Objective: A human-centric design


Recommended related read: Motivation: Escaping the trap of perpetual planning

For my personal design, the AI functions as an assistant rather than a fully autonomous system. The AIonosphere framework is designed strictly as an advisory engine for research and cross-referencing. It has no external access and cannot modify calendars, send emails, or execute financial transactions. This boundary is a core requirement of the design to ensure I retain control. Therefore, the data loop is closed:

  • Inputs consist only of intentionally provided information.
  • Outputs are for internal review to support decision-making.

The AI synthesizes and recommends based on available data. I remain the filter and the sole “agent” responsible for executing decisions.

The four pillars

To build this personal framework - the shield that handles the daily cognitive tax - I focused on four design principles.

1. Dedicated specialists over one single “brain”

I avoid using one massive assistant to manage everything. Instead, I intend for the framework to use dedicated expert agents for each major area (health, finance, career, etc.). They work independently, which keeps their focus clear and prevents unintentionally mixing up different contexts.

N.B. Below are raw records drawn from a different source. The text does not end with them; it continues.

Lemma entry_of_unique (addrs : ifaddresses_t) (d d' : details) :
  entry_of addrs d -> entry_of addrs d' -> d = d'.
Proof.
  intros [inet0 [others [Hinet [Hip [Hnm [Hbc Hmac]]]]]]
         [inet0' [others' [Hinet' [Hip' [Hnm' [Hbc' Hmac']]]]]].
  rewrite Hinet in Hinet'. injection Hinet' as <- <-.
  destruct d as [ip nm mac bc], d' as [ip' nm' mac' bc'].
  cbn [IP Netmask MAC Broadcast] in *.
  rewrite Hip in Hip'. injection Hip' as <-.
  rewrite Hnm in Hnm'. injection Hnm' as <-.
  subst bc bc'. f_equal.
  destruct (dict_get AF_LINK addrs) as [links|]; [|congruence].
  destruct Hmac as [l0 [more [m [-> [Hm ->]]]]].
  destruct Hmac' as [l0' [more' [m' [Heq [Hm' ->]]]]].
  injection Heq as <- <-. congruence.
Qed.

(** An interface with an entry is stored by its turn of the loop. *)
Lemma interface_entry_complete (host : Host) (interfaces : dict str details)
  (name : str) (addrs : ifaddresses_t) (d : details) :
  netifaces_ifaddresses host name = Ok addrs ->
  entry_of addrs d ->
  interface_entry host interfaces name = Ok (dict_set name d interfaces).
Proof.
  intros Haddrs [inet0 [others [Hinet [Hip [Hnm [Hbc Hmac]]]]]].
  unfold interface_entry. rewrite Haddrs. cbn [res_bind].
  unfold dict_mem, dict_getitem. rewrite Hinet.
  cbn [res_bind getitem nth_error].
  rewrite Hip, Hnm. cbn [res_bind].
  destruct d as [ip nm mac bc]. cbn [IP Netmask MAC Broadcast] in *.
  destruct (dict_get AF_LINK addrs) as [links|].
  - destruct Hmac as [l0 [more [m [-> [Hm ->]]]]].
    cbn [res_bind getitem nth_error]. rewrite Hm. cbn [res_bind].
    subst bc. reflexivity.
  - cbn [res_bind]. subst mac bc. reflexivity.
Qed.

Lemma interface_entry_passes (host : Host) (interfaces : dict str details)
  (name : str) :
  passed_over host name ->
  interface_entry host interfaces name = Ok interfaces.
Proof.
  unfold interface_entry.
  intros [[e [Hraise Hclass]]|[addrs [Haddrs Hmem]]].
  - rewrite Hraise. cbn [res_bind try_except_of].
    destruct Hclass as [-> | ->]; reflexivity.
  - rewrite Haddrs. cbn [res_bind]. rewrite Hmem. reflexivity.
Qed.

Lemma for_each_invariant_in {A S} (body : S -> A -> res S) (P : S -> Prop)
  (xs : list A) :
  (forall s x s', In x xs -> P s -> body s x = Ok s' -> P s') ->
  forall s s', P s -> for_each body xs s = Ok s' -> P s'.
Proof.
  induction xs as [|x xs IH]; intros Hbody s s' HP Hrun; simpl in Hrun.
  - injection Hrun as <-. exact HP.
  - destruct (body s x) as [s1|e] eqn:Hstep; simpl in Hrun; [|discriminate].
    apply (IH (fun s x' s' Hin => Hbody s x' s' (or_intror Hin)) s1 s');
      [|exact Hrun].
    apply (Hbody s x s1); [left; reflexivity | exact HP | exact Hstep].
Qed.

A central manager runs the team. It steps in when domains overlap, pulling specific insights only when necessary - like balancing exercise and recovery, or coordinating a medical appointment with a work schedule.

2. Simple data input

The long-term success of this framework depends on how easily I can get information into it. The AIonosphere system is built to accept all sorts of real-life information - from .pdf blood test results to messy financial statements and scattered notes. It cleans up this information internally first. This cleanup process removes clutter and translates everything into a simple text format. By ensuring the expert modules only ever interact with clear, organized, and useful information, I keep the daily operating costs near zero while providing the system with a clear record it can easily understand.

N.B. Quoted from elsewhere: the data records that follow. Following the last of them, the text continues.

(** * Verification of the OAuth callback handler (api/oauth-callback.js)

    The development embeds the single exported function [handler] of
    [oauth-callback.js] together with the parts of the Node.js runtime it
    calls ([crypto.createHmac], [Buffer.from(_, 'hex')],
    [crypto.timingSafeEqual], [fetch], [JSON.stringify], the response
    helpers [status], [json], [setHeader], [send] and [console]).

    Modelling conventions.
    - A JavaScript string is a [string]: the sequence of the bytes of its
      UTF-8 encoding.  [Hmac.update] hashes exactly these bytes.  The
      default order of [Array.prototype.sort] is the order of the UTF-16
      code units, which coincides with the byte order used here on every
      pair of names without supplementary-plane characters.
    - [undefined] is [None]; a query parameter or an environment variable
      that is present is [Some] of a string.
    - A 32-bit word is a [Z] in the range [0, 2^32) with the wrap-around
      written out; a [Buffer] is a [list byte].
    - The external world (the response object, the console, the network
      and the crypto library) is an explicit state: the response under
      construction and the trace of the external calls made so far. *)

From Stdlib Require Import ZArith List Bool Lia.
From Stdlib.Strings Require Import String Ascii Byte.
From Stdlib Require Import Sorted Permutation.
Import ListNotations.

Local Open Scope string_scope.
Local Open Scope Z_scope.

(* ================================================================== *)
(** ** Bytes and strings *)

Definition Buffer := list byte.

Definition Z_of_byte (b : byte) : Z := Z.of_N (Byte.to_N b).

Definition byte_of_Z (z : Z) : byte :=
  byte_of_ascii (ascii_of_N (Z.to_N (z mod 256))).

(** The UTF-8 bytes of a string (the strings of the model are UTF-8
    already). *)
Definition utf8 (s : string) : Buffer := list_byte_of_string s.

(** The double quote character, and a string put between double quotes. *)
Definition dq : string := String (ascii_of_nat 34) EmptyString.

Definition quoted (s : string) : string := dq ++ s ++ dq.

3. A memory that tracks long-term goals

To make sure the framework remembers my big-picture goals while focusing on daily details, I intend to organize the system’s memory into three types:

  • Short-term memory (the current conversation): Holds the immediate conversation and the task at hand.
  • Mid-term memory (the recent history): A searchable record of recent events, uploads, and decisions.
  • Long-term memory (the core profile): The unchanging personal rules and facts that guide how the experts behave.
4. Privacy, ownership, and cost control

Because this framework holds intimate details, keeping my data owned by me is critical. My AIonosphere setup is built on a ‘local-first’ principle; all sensitive data is stored on my device. By using open-source tools and strategies to reduce the amount of data sent outside, I want to ensure my private information is not used by commercial models and keeps the daily running costs very low.

The aspiration and the reality check

The preceding design represents the optimal, aspirational vision for AIonosphere. In reality, the initial implementation will inevitably be messier, more costly, and more complex than the ideal. However, keeping this north star in mind is essential to guide long-term development.